Anyone has any experience on working with GE1 (mouse gingival epithelium) cells?
I culture GE1 cells on 9 cm plastic culture plate using 6 ml 1.0 glucose DMEM with 10% FBS and 1% antibiotics. I passage the cells every 2-3 days using 2 ml trypsin-EDTA for 6 minutes, 37 degrees incubation.
My problem is, even after 6 minutes, only half or less cells detached from the plates. I still can see many attached cells. My supervisor said that this is the cell characteristics.
I usually just use the detached cells for doing my experiments (checking gene expressions) after seeding them on 24 well plates but I like to keep my original culture plate just in case.

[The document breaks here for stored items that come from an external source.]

(* ===== verification/Simulation.v ===== *)
(** * Simulation: relating two runs of the same code

    Two copies of a component over different adapters run the same program on
    different states.  [sim] relates a call on each: the outcomes match, values
    by a relation of their own and errors and panics exactly, and the states
    are related again.  There is one rule per construct of the monad, so that a
    simulation of an operation follows its text. *)
From S2P Require Import Prelude.

(** Outcomes that match. *)
Definition osim {A1 A2} (V : A1 -> A2 -> Prop) (o1 : outcome A1) (o2 : outcome A2) : Prop :=
  match o1, o2 with
  | Ok a1, Ok a2 => V a1 a2
  | Err e1, Err e2 => e1 = e2
  | Panic w1, Panic w2 => w1 = w2
  | Block, Block => True
  | _, _ => False
  end.

Lemma osim_eq {A} (o1 o2 : outcome A) : osim eq o1 o2 <-> o1 = o2.
Proof. destruct o1, o2; cbn; naive_solver. Qed.

Lemma osim_mono {A1 A2} (V W : A1 -> A2 -> Prop) o1 o2 :
  (forall a1 a2, V a1 a2 -> W a1 a2) -> osim V o1 o2 -> osim W o1 o2.
Proof. destruct o1, o2; cbn; auto. Qed.

(** What [try] gives for related calls. *)
Definition tried {A1 A2} (V : A1 -> A2 -> Prop) (r1 : A1 + error) (r2 : A2 + error) : Prop :=
  match r1, r2 with
  | inl a1, inl a2 => V a1 a2
  | inr e1, inr e2 => e1 = e2
  | _, _ => False
  end.

Section Simulation.
Context {S1 S2 : Type} (R : S1 -> S2 -> Prop).

Definition sim {A1 A2} (V : A1 -> A2 -> Prop) (m1 : M S1 A1) (m2 : M S2 A2) (s1 : S1) (s2 : S2) : Prop :=
  osim V (m1 s1).1 (m2 s2).1 /\ R (m1 s1).2 (m2 s2).2.

Section Rules.
Context {A1 A2 : Type} (V : A1 -> A2 -> Prop).

Lemma sim_runs (m1 : M S1 A1) (m2 : M S2 A2) s1 s2 o1 o2 s1' s2' : m1 s1 = (o1, s1') -> m2 s2 = (o2, s2') ->
  osim V o1 o2 -> R s1' s2' -> sim V m1 m2 s1 s2.
Proof. intros E1 E2 O Rs. unfold sim. by rewrite E1, E2. Qed.

Lemma sim_ret a1 a2 s1 s2 : V a1 a2 -> R s1 s2 -> sim V (mret a1) (mret a2) s1 s2.
Proof. by split. Qed.

Lemma sim_throw e s1 s2 : R s1 s2 -> sim V (throw e) (throw e) s1 s2.
Proof. by split. Qed.

Lemma sim_block s1 s2 : R s1 s2 -> sim V block block s1 s2.
Proof. by split. Qed.

Lemma sim_lift o1 o2 s1 s2 : osim V o1 o2 -> R s1 s2 -> sim V (lift o1) (lift o2) s1 s2.
Proof. by split. Qed.

Lemma sim_mono (W : A1 -> A2 -> Prop) (m1 : M S1 A1) (m2 : M S2 A2) s1 s2 :
  (forall a1 a2, W a1 a2 -> V a1 a2) -> sim W m1 m2 s1 s2 -> sim V m1 m2 s1 s2.
Proof. intros I [O Rs]. split; [by eapply osim_mono|done]. Qed.

(** The continuations may use what the first calls returned. *)
Lemma sim_bind {B1 B2} (W : B1 -> B2 -> Prop) (m1 : M S1 A1) (m2 : M S2 A2) (k1 : A1 -> M S1 B1) (k2 : A2 -> M S2 B2) s1 s2 :
  sim V m1 m2 s1 s2 ->
  (forall a1 a2 s1' s2', m1 s1 = (Ok a1, s1') -> m2 s2 = (Ok a2, s2') -> V a1 a2 -> R s1' s2' ->
    sim W (k1 a1) (k2 a2) s1' s2') ->
  sim W (m1 ≫= k1) (m2 ≫= k2) s1 s2.
Proof.
  intros [O Rs] K. unfold sim, mbind, M_bind. destruct (m1 s1) as [[]], (m2 s2) as [[]]; cbn in *; try done.
  by apply K.
Qed.

Lemma sim_ext (m1 m1' : M S1 A1) (m2 m2' : M S2 A2) s1 s2 :
  m1 s1 = m1' s1 -> m2 s2 = m2' s2 -> sim V m1' m2' s1 s2 -> sim V m1 m2 s1 s2.
Proof. unfold sim. by intros -> ->. Qed.

(** Calls whose results are known. *)
Lemma sim_step {B1 B2} (W : B1 -> B2 -> Prop) (m1 : M S1 A1) (m2 : M S2 A2) (k1 : A1 -> M S1 B1)
    (k2 : A2 -> M S2 B2) s1 s2 a1 a2 s1' s2' :
  m1 s1 = (Ok a1, s1') -> m2 s2 = (Ok a2, s2') -> sim W (k1 a1) (k2 a2) s1' s2' ->
  sim W (m1 ≫= k1) (m2 ≫= k2) s1 s2.
Proof. intros E1 E2 K. unfold sim. by rewrite (bind_ok _ _ _ _ _ E1), (bind_ok _ _ _ _ _ E2). Qed.

Lemma sim_bind_block {B1 B2} (W : B1 -> B2 -> Prop) (m1 : M S1 A1) (m2 : M S2 A2) (k1 : A1 -> M S1 B1)
    (k2 : A2 -> M S2 B2) s1 s2 s1' s2' :
  m1 s1 = (Block, s1') -> m2 s2 = (Block, s2') -> R s1' s2' -> sim W (m1 ≫= k1) (m2 ≫= k2) s1 s2.
Proof. intros E1 E2 Rs. unfold sim, mbind, M_bind. by rewrite E1, E2. Qed.

Lemma sim_try (m1 : M S1 A1) (m2 : M S2 A2) s1 s2 : sim V m1 m2 s1 s2 -> sim (tried V) (try m1) (try m2) s1 s2.
Proof. intros [O Rs]. unfold sim, try. by destruct (m1 s1) as [[]], (m2 s2) as [[]]. Qed.

Lemma sim_wrapping p (m1 : M S1 A1) (m2 : M S2 A2) s1 s2 : sim V m1 m2 s1 s2 -> sim V (wrapping p m1) (wrapping p m2) s1 s2.
Proof.
  intros [O Rs]. unfold sim, wrapping. destruct (m1 s1) as [[]], (m2 s2) as [[]]; cbn in *; try done. by subst.
Qed.

Lemma sim_deferring (d1 : S1 -> S1) (d2 : S2 -> S2) (m1 : M S1 A1) (m2 : M S2 A2) s1 s2 :
  (forall t1 t2, R t1 t2 -> R (d1 t1) (d2 t2)) -> sim V m1 m2 s1 s2 ->
  sim V (deferring d1 m1) (deferring d2 m2) s1 s2.
Proof.
  intros D [O Rs]. unfold sim, deferring. destruct (m1 s1) as [[]], (m2 s2) as [[]]; cbn in *; try done; auto.
Qed.
End Rules.
End Simulation.

(** Calls on related parts of related states. *)
Lemma sim_zoom {S1 S2 T1 T2 A1 A2} (R : S1 -> S2 -> Prop) (Q : T1 -> T2 -> Prop) (V : A1 -> A2 -> Prop)
    get1 put1 get2 put2 (m1 : M T1 A1) (m2 : M T2 A2) s1 s2 :
  (forall t1 t2, Q t1 t2 -> R (put1 t1 s1) (put2 t2 s2)) -> sim Q V m1 m2 (get1 s1) (get2 s2) ->
  sim R V (zoom get1 put1 m1) (zoom get2 put2 m2) s1 s2.
Proof.
  intros P [O Rs]. unfold sim, zoom. destruct (m1 (get1 s1)), (m2 (get2 s2)); cbn in *. auto.
Qed.

(** The same call on the same part. *)
Lemma sim_zoom_same {S1 S2 T A} (R : S1 -> S2 -> Prop)
    get1 put1 get2 put2 (m : M T A) (s1 : S1) (s2 : S2) :
  (forall t, R (put1 t s1) (put2 t s2)) -> get1 s1 = get2 s2 ->
  sim R eq (zoom get1 put1 m) (zoom get2 put2 m) s1 s2.
Proof.
  intros P E. apply (sim_zoom _ eq); [by intros ? ? ->|]. rewrite E. split; [by apply osim_eq|done].
Qed.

I read that difficult to detach cells are differentiated cells. My supervisor said that GE1 cells are easily differentiated. That's why I tried not to use these strongly attached cells in my experiments.
Before, I reseeded my cells on new plate on every passage so I can ensure that every cell that I culture is "good" cells. But, my lab is very "economical" lately. We have to use the same plate until 30 something passages. This frustrate me because the cells cannot be detached completely. I tried longer trypsin-edta incubation, not much difference. I even tried twice trypsin-edta treatment and most of the cells died. (doh)
So, I just want to know if anyone has any explanation/experience on this difficult to detach cells. Any suggestion will be appreciated!